Your goal: For the data below, give again exactly the lines from the one containing "rewrite (visit_lonely false)." through the one containing "(min_rating : option R) (p", both ends included, and no others.
(Supplied records begins)
Lemma missing_route_keeps_the_place_witness :
  fst (visit "key" no_route_world None None true None (JFloat 0) (JFloat 0)
         (place "p" (JInt 0) (JInt 0)) [])
  = Ok (Some (Restaurant (JStr "Lonely") (JStr "N/A") (JStr "N/A") ""
                (JStr "N/A") (JStr "N/A") (JStr "N/A") (JStr "N/A")
                JNull 0))
  /\ snd (visit "key" no_route_world None None true None (JFloat 0)
            (JFloat 0) (place "p" (JInt 0) (JInt 0)) [])
     = [PlaceDetails (JStr "p") details_fields "key";
        Directions (JFloat 0, JFloat 0) (JInt 0, JInt 0) "driving" "key"].
Proof.
  split.
  - rewrite (missing_route_keeps_the_place "key" no_route_world None None
               None (JFloat 0) (JFloat 0) (place "p" (JInt 0) (JInt 0)) []).
    + now rewrite (visit_lonely false).
    + intros l destination.
      exists (JObj [("status", JStr "ZERO_RESULTS")]), (JStr "ZERO_RESULTS").
      repeat split.
  - now rewrite (visit_lonely true).
Defined.

(** ** A price tier that is not a number *)

(** X13. With a maximum price set, a candidate whose price tier is not a
    number raises [TypeError], unless the rating filter has already
    dropped it. *)
Theorem malformed_price_level (API_KEY : string) (world : World)
    (min_rating : option R) (p : Z) (get_eta : bool)
    (eta_threshold : option Z) (lat lng c : json) (log : list request)
    (place_id details_res details tier : json) :
  p <> 0 ->
  Py.getitem c "place_id" = Ok place_id ->
  world log (PlaceDetails place_id details_fields API_KEY) = Ok details_res ->
  Py.getitem details_res "result" = Ok details ->
  Py.get details "price_level" (JInt 5) = Ok tier ->
  is_number tier = false ->
  let log1 := (log ++ [PlaceDetails place_id details_fields API_KEY])%list in
  visit API_KEY world min_rating (Some p) get_eta eta_threshold lat lng c log
  = match below_min_rating min_rating details with
    | Ok false => (Raise TypeError, log1)
    | Ok true => (Ok None, log1)
    | Raise e => (Raise e, log1)
    end.
Proof.
  intros Hp H1 H2 H3 Htier Hnum.
  rewrite (visit_details _ _ _ _ _ _ _ _ _ _ _ _ _ H1 H2 H3). cbv zeta.
  destruct (below_min_rating min_rating details) as [[|] | e];
    try reflexivity.
  unfold above_max_price. apply Z.eqb_neq in Hp. rewrite Hp, Htier.
  cbn [rbind].
  destruct tier; cbn in Hnum; try discriminate; reflexivity.
Qed.

Lemma malformed_price_level_witness :
  visit "key" odd_price_world None (Some 2) false None (JInt 0) (JInt 0)
        (place "p" (JInt 0) (JInt 0)) []
  = (Raise TypeError, [PlaceDetails (JStr "p") details_fields "key"]).
Proof.
  apply (malformed_price_level "key" odd_price_world None 2 false None
           (JInt 0) (JInt 0) (place "p" (JInt 0) (JInt 0)) [] (JStr "p")
           (details_ok [("name", JStr "Odd"); ("price_level", JStr "2")])
           (JObj [("name", JStr "Odd"); ("price_level", JStr "2")])
           (JStr "2"));
    [lia | reflexivity | reflexivity | reflexivity | reflexivity
    | reflexivity].
Defined.

(** ** The cap at its edges *)

(** X14. With [max_results] 0 the nearby search is the only request after the
    origin is known, and the list returned is empty. *)
Theorem max_results_zero_returns_nothing (API_KEY : string) (world : World)
    (location : string) (distance : Z) (min_rating : option R)
    (max_price : option Z) (search : option string) (get_eta : bool)
    (eta_threshold : option Z) (log : list request) (lat lng : json)
    (log0 : list request) (res status : json) :
  resolve_location API_KEY world location log = (Ok (lat, lng), log0) ->
  world log0 (nearby_request API_KEY distance search lat lng) = Ok res ->
  Py.getitem res "status" = Ok status ->
  (Py.ne_str status "OK" = false ->
   exists results, rbind (Py.getitem res "results") Py.iter = Ok results) ->
  get_nearby_restaurants API_KEY world location distance min_rating max_price
    search 0 get_eta eta_threshold log
  = (Ok [], (log0 ++ [nearby_request API_KEY distance search lat lng])%list).
Proof.
  intros Hres Hw Hs Hiter. unfold get_nearby_restaurants.
  erewrite bind_eq by exact Hres. cbv beta iota.
  rewrite (search_nearby_status _ _ _ _ _ _ _ _ _ _ _ _ _ _ Hw Hs).
  cbv zeta.
  destruct (Py.ne_str status "OK"); [reflexivity |].
  destruct (Hiter eq_refl) as [results ->].
  destruct results as [| c rest].
  - apply loop_nil.
  - now apply loop_full.
Qed.

Lemma max_results_zero_returns_nothing_witness :
  get_nearby_restaurants "key" menu_world "0,0" 1000 None None None 0 false
    None []
  = (Ok [], [NearbySearch (JFloat 0) (JFloat 0) 1000 "restaurant" None "key"]).
Proof.
  apply (max_results_zero_returns_nothing "key" menu_world "0,0" 1000 None
           None None false None [] (JFloat 0) (JFloat 0) []
           (nearby_ok [place "a" (JInt 0) (JInt 0);
                       place "b" (JInt 0) (JInt 0);
                       place "c" (JInt 0) (JInt 0);
                       place "d" (JInt 0) (JInt 0)])
           (JStr "OK"));
    [apply resolve_origin | reflexivity | reflexivity |].
  intros _. eexists. reflexivity.
Defined.

(** X15. A negative [max_results] is no cap: the loop visits every candidate
    and returns all those it accepts. *)
Theorem negative_max_results_is_no_cap (API_KEY : string) (world : World)
    (min_rating : option R) (max_price : option Z) (max_results : Z)
    (get_eta : bool) (eta_threshold : option Z) (lat lng : json)
    (results : list json) (acc : list restaurant) (log : list request)
    (out : list restaurant) (log' : list request) :
  max_results < 0 ->
  loop API_KEY world min_rating max_price max_results get_eta eta_threshold
       lat lng results acc log = (Ok out, log') ->
  exists outcomes,
    Visits (visit API_KEY world min_rating max_price get_eta eta_threshold
              lat lng) results log outcomes log'
    /\ out = (acc ++ accepted outcomes)%list.
Proof.
  intros Hneg H.
  apply loop_visits in H as (k & os & Hk & HV & Hout & Hstop & _).
  assert (Hall : k = length results).
  { destruct (Nat.eq_dec k (length results)) as [E | E]; [exact E |].
    assert (Hlt : (k < length results)%nat) by lia.
    specialize (Hstop Hlt). lia. }
  subst k. rewrite firstn_all in HV. eauto.
Qed.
(Supplied records ends)
Task output:
    + now rewrite (visit_lonely false).
    + intros l destination.
      exists (JObj [("status", JStr "ZERO_RESULTS")]), (JStr "ZERO_RESULTS").
      repeat split.
  - now rewrite (visit_lonely true).
Defined.

(** ** A price tier that is not a number *)

(** X13. With a maximum price set, a candidate whose price tier is not a
    number raises [TypeError], unless the rating filter has already
    dropped it. *)
Theorem malformed_price_level (API_KEY : string) (world : World)
    (min_rating : option R) (p : Z) (get_eta : bool)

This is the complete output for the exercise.